无符号操作数上的一元减运算符的行为与机器是否使用带符号数的补码算术无关。相反,给定
unsigned int x,y;语句y=-x;将导致y接收它必须保留的任何值使 x+y 等于 0。如果x为零,y也将为零。对于x的任何其他值,它将是UINT_MAX-x+1,在这种情况下,x+y的算术值将是 < code>UINT_MAX+1+(yy),当分配给无符号整数时,将从中减去UINT_MAX+1,结果为零。The behavior of the unary minus operator on unsigned operands has nothing to do with whether a machine uses two's-complement arithmetic with signed numbers. Instead, given
unsigned int x,y;the statementy=-x;will causeyto receive whatever value it would have to hold to makex+yequal zero. Ifxis zero,ywill likewise be zero. For any other value ofx, it will beUINT_MAX-x+1, in which case the arithmetic value ofx+ywill beUINT_MAX+1+(y-y)which, when assigned to aunsigned integer, will haveUINT_MAX+1subtracted from it, yielding zero.在我所知道的每个实现中,负数的计算方式为 二进制补码...
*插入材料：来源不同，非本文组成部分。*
(** * MomentOfFluid: tetrahedral decomposition and half-space clipping

    A shallow embedding of [src/include/MoFI.H] (namespace [Foam::MoF]):
    [decomposeCell], [getVolumeAndCentre] and [splitAndDecompose].

    The OpenFOAM [scalar] is read as an exact rational ([Q]); every
    statement about numbers is therefore a statement "in exact
    arithmetic", up to [Qeq].  Vectors are triples of scalars, a
    [Tetrahedron] is a [FixedList<point, 4>], a [DynamicList] is a
    [list]. *)

From Stdlib Require Import QArith Qabs Qfield Lqa Lia List Bool Arith Permutation.
From Stdlib Require PrimFloat.
Import ListNotations.

Local Open Scope Q_scope.

(** ** Linear-algebra primitives (OpenFOAM [vector], external to the kernel) *)

Record vector : Type := mkVec { vx : Q; vy : Q; vz : Q }.

Definition point := vector.

Definition vzero : vector := mkVec 0 0 0.

Definition vadd (a b : vector) : vector :=
  mkVec (vx a + vx b) (vy a + vy b) (vz a + vz b).

Definition vsub (a b : vector) : vector :=
  mkVec (vx a - vx b) (vy a - vy b) (vz a - vz b).

(** [s * v] *)
Definition vscale (s : Q) (v : vector) : vector :=
  mkVec (s * vx v) (s * vy v) (s * vz v).

(** [v /= s] *)
Definition vdiv (v : vector) (s : Q) : vector :=
  mkVec (vx v / s) (vy v / s) (vz v / s).

(** [a & b] *)
Definition dot (a b : vector) : Q :=
  vx a * vx b + vy a * vy b + vz a * vz b.

(** [a ^ b] *)
Definition cross (a b : vector) : vector :=
  mkVec (vy a * vz b - vz a * vy b)
        (vz a * vx b - vx a * vz b)
        (vx a * vy b - vy a * vx b).

(** Equality of vectors up to [Qeq] on each component. *)
Definition veq (a b : vector) : Prop :=
  vx a == vx b /\ vy a == vy b /\ vz a == vz b.

(** Strict comparison of scalars, as the source's [<] and [>]. *)
Definition Qltb (x y : Q) : bool :=
  match x ?= y with Lt => true | _ => false end.

(** ** Tetrahedra: [FixedList<point, 4>] *)

Inductive ix : Type := i0 | i1 | i2 | i3.

Definition ix_eqb (a b : ix) : bool :=
  match a, b with
  | i0, i0 | i1, i1 | i2, i2 | i3, i3 => true
  | _, _ => false
  end.

Record Tetrahedron : Type := mkTet { t0 : point; t1 : point; t2 : point; t3 : point }.

(** [t[i]] *)
Definition tget (t : Tetrahedron) (i : ix) : point :=
  match i with i0 => t0 t | i1 => t1 t | i2 => t2 t | i3 => t3 t end.

(** [t[i] = v] *)
Definition tset (t : Tetrahedron) (i : ix) (v : point) : Tetrahedron :=
  match i with
  | i0 => mkTet v (t1 t) (t2 t) (t3 t)
  | i1 => mkTet (t0 t) v (t2 t) (t3 t)
  | i2 => mkTet (t0 t) (t1 t) v (t3 t)
  | i3 => mkTet (t0 t) (t1 t) (t2 t) v
  end.

Definition teq (a b : Tetrahedron) : Prop :=
  veq (t0 a) (t0 b) /\ veq (t1 a) (t1 b) /\ veq (t2 a) (t2 b) /\ veq (t3 a) (t3 b).

(** Translation of every vertex by [- x]. *)
Definition tshift (x : vector) (t : Tetrahedron) : Tetrahedron :=
  mkTet (vsub (t0 t) x) (vsub (t1 t) x) (vsub (t2 t) x) (vsub (t3 t) x).

(** ** getVolumeAndCentre *)

(** The unsigned volume of one tetrahedron, [tV] in the loop body. *)
Definition tetVolume (t : Tetrahedron) : Q :=
  Qabs ((1 / 6) *
        dot (cross (vsub (t1 t) (t0 t)) (vsub (t2 t) (t0 t))) (vsub (t3 t) (t0 t))).

(** The centroid of one tetrahedron, [tC] in the loop body. *)
Definition tetCentre (t : Tetrahedron) : vector :=
  vscale (1 / 4) (vadd (vadd (vadd (t0 t) (t1 t)) (t2 t)) (t3 t)).

(** One iteration of [forAll(tets, tetI)] on the accumulators
    [(volume, centre)]. *)
Definition accumulate (acc : Q * vector) (t : Tetrahedron) : Q * vector :=
  let tV := tetVolume t in
  let tC := tetCentre t in
  (fst acc + tV, vadd (snd acc) (vscale tV tC)).

(** [VSMALL] is an OpenFOAM constant that the header does not define; it
    is taken as the parameter [VSMALL] of the function. *)
Definition getVolumeAndCentre (VSMALL : Q) (tets : list Tetrahedron) : Q * vector :=
  let '(volume, centre) := fold_left accumulate tets (0, vzero) in
  (volume, vdiv centre (volume + VSMALL)).

(** ** splitAndDecompose *)

(** [hPlane] is a [Tuple2<vector, scalar>]: the normal and the offset. *)
Definition hPlane : Type := (vector * Q)%type.

(** The opposing half-space. *)
Definition opposite (h : hPlane) : hPlane :=
  (vscale (-1) (fst h), - snd h).

(** [C[i]], the signed distance of vertex [i] to the plane. *)
Definition distance (clipPlane : hPlane) (tetra : Tetrahedron) (i : ix) : Q :=
  dot (tget tetra i) (fst clipPlane) - snd clipPlane.

(** The index lists [pos], [neg], [zero]; a list holds the filled
    prefix of the [FixedList<label, 4>], its length is the counter
    [nPos], [nNeg], [nZero]. *)
Record classes : Type := mkClasses { pos : list ix; neg : list ix; zero : list ix }.

Definition classifyStep (C : ix -> Q) (k : classes) (i : ix) : classes :=
  if Qltb 0 (C i) then mkClasses (pos k ++ [i]) (neg k) (zero k)
  else if Qltb (C i) 0 then mkClasses (pos k) (neg k ++ [i]) (zero k)
  else mkClasses (pos k) (neg k) (zero k ++ [i]).

Definition classify (C : ix -> Q) : classes :=
  fold_left (classifyStep C) [i0; i1; i2; i3] (mkClasses [] [] []).

(** [l[k]] for an index list; the default is never read. *)
Definition at_ (l : list ix) (k : nat) : ix := nth k l i0.

(** The mutable locals of the split branches: the working copy [tetra],
    the scratch array [intp], and (ghost) the pairs [(p, q)] of vertex
    indices for which [1.0 / (C[p] - C[q])] has been evaluated. *)
Record scratch : Type :=
  mkScratch { tetra : Tetrahedron; intp : nat -> vector; divisions : list (ix * ix) }.

Definition setIntp (f : nat -> vector) (k : nat) (v : vector) : nat -> vector :=
  fun j => if Nat.eqb j k then v else f j.

(** The four-line block
    [invCDiff = 1/(C[p] - C[q]); w0 = -C[q]*invCDiff; w1 = +C[p]*invCDiff;
     ... (w0 * tetra[p]) + (w1 * tetra[q])]. *)
Definition edgeWeights (Cp Cq : Q) : Q * Q :=
  let invCDiff := 1 / (Cp - Cq) in
  (- Cq * invCDiff, Cp * invCDiff).

Definition edgeCut (Cp Cq : Q) (P N : vector) : vector :=
  let '(w0, w1) := edgeWeights Cp Cq in
  vadd (vscale w0 P) (vscale w1 N).

Definition edgePoint (C : ix -> Q) (tetra : Tetrahedron) (p q : ix) : vector :=
  edgeCut (C p) (C q) (tget tetra p) (tget tetra q).

(** [tetra[p] = (w0 * tetra[p]) + (w1 * tetra[q])] *)
Definition cutInPlace (C : ix -> Q) (p q : ix) (s : scratch) : scratch :=
  mkScratch (tset (tetra s) p (edgePoint C (tetra s) p q))
            (intp s)
            (divisions s ++ [(p, q)]).

(** [intp[k] = (w0 * tetra[p]) + (w1 * tetra[q])] *)
Definition cutInto (C : ix -> Q) (k : nat) (p q : ix) (s : scratch) : scratch :=
  mkScratch (tetra s)
            (setIntp (intp s) k (edgePoint C (tetra s) p q))
            (divisions s ++ [(p, q)]).

Definition setTetra (p : ix) (v : vector) (s : scratch) : scratch :=
  mkScratch (tset (tetra s) p v) (intp s) (divisions s).

(** [for (i = 0; i < n; ++i) body] *)
Definition forUpTo {S : Type} (n : nat) (body : nat -> S -> S) (s : S) : S :=
  fold_left (fun s i => body i s) (seq 0 n) s.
..因此,负有符号整数和“负”无符号整数之间实际上没有物理差异 - 唯一的区别在于它们的解释方式。
所以在这个例子中...
...
b和c将包含完全相同的位。唯一的区别是b被解释为 2^32-12(或 2^64-12),而c被解释为“正常”-12。因此,无论“符号性”如何,都以完全相同的方式计算负数,并且无符号和有符号之间的转换实际上是无操作(并且永远不会导致溢出,因为某些位需要“剪切”) -离开”)。
In every implementation I know of, a negative is calculated as two's complement...
...so there is really no physical difference between negative signed and "negative" unsigned integers - the only difference is in how they are interpreted.
So in this example...
...the
bandcare going to contain the exact same bits. The only difference is thatbis interpreted as 2^32-12 (or 2^64-12), whilecis interpreted as "normal" -12.So, a negative is calculated in the exact same way regardless of "sign-ness", and the casting between unsigned and signed is actually a no-op (and can never cause an overflow in a sense that some bits need to be "cut-off").
这已经晚了,但无论如何......
C 声明(以一种相当困难的方式,正如其他答案中已经提到的那样)
任何无符号类型都是具有特定于类型的二进制表示形式
位数
无符号类型上的所有算术运算均已完成 (mod 2^N), 'mod'
是模数的数学定义,“N”是
用于表示类型的位数。
应用于无符号类型的一元减运算符的行为就好像该值已提升为下一个更大的有符号类型,然后取反,然后再次转换为无符号并截断为源类型。 (这是一个轻微的简化,因为所有类型的位数少于“int”时都会发生整数提升,但我认为它已经足够接近了。)
某些编译器在将一元减号应用于无符号类型时确实会发出警告,但是这个仅仅是为了程序员的利益。恕我直言,该构造定义明确且可移植。
但如果有疑问,请不要使用一元减号:写“0u - x”而不是“-x”,一切都会好起来的。任何像样的代码生成器都会从中创建一个否定指令,除非完全禁用优化。
This is late, but anyway...
C states (in a rather hard way, as mentioned in other answers already) that
any unsigned type is a binary representation with a type-specific
number of bits
all arithmetic operations on unsigned types are done (mod 2^N), 'mod'
being the mathematical definition of the modulus, and 'N' being the
number of bits used to represent the type.
The unary minus operator applied to an unsigned type behaves as if the value would have been promoted to the next bigger signed type, then negated, and then again converted to unsigned and truncated to the source type. (This is a slight simplification because of integer promotion happens for all types that have fewer bits than 'int', but it comes close enough I think.)
Some compilers do indeed give warnings when applying the unary minus to an unsigned type, but this is merely for the benefit of the programmer. IMHO the construct is well-defined and portable.
But if in doubt, just don't use the unary minus: write '0u - x' instead of '-x', and everything will be fine. Any decent code generator will create just a negate instruction from this, unless optimization is fully disabled.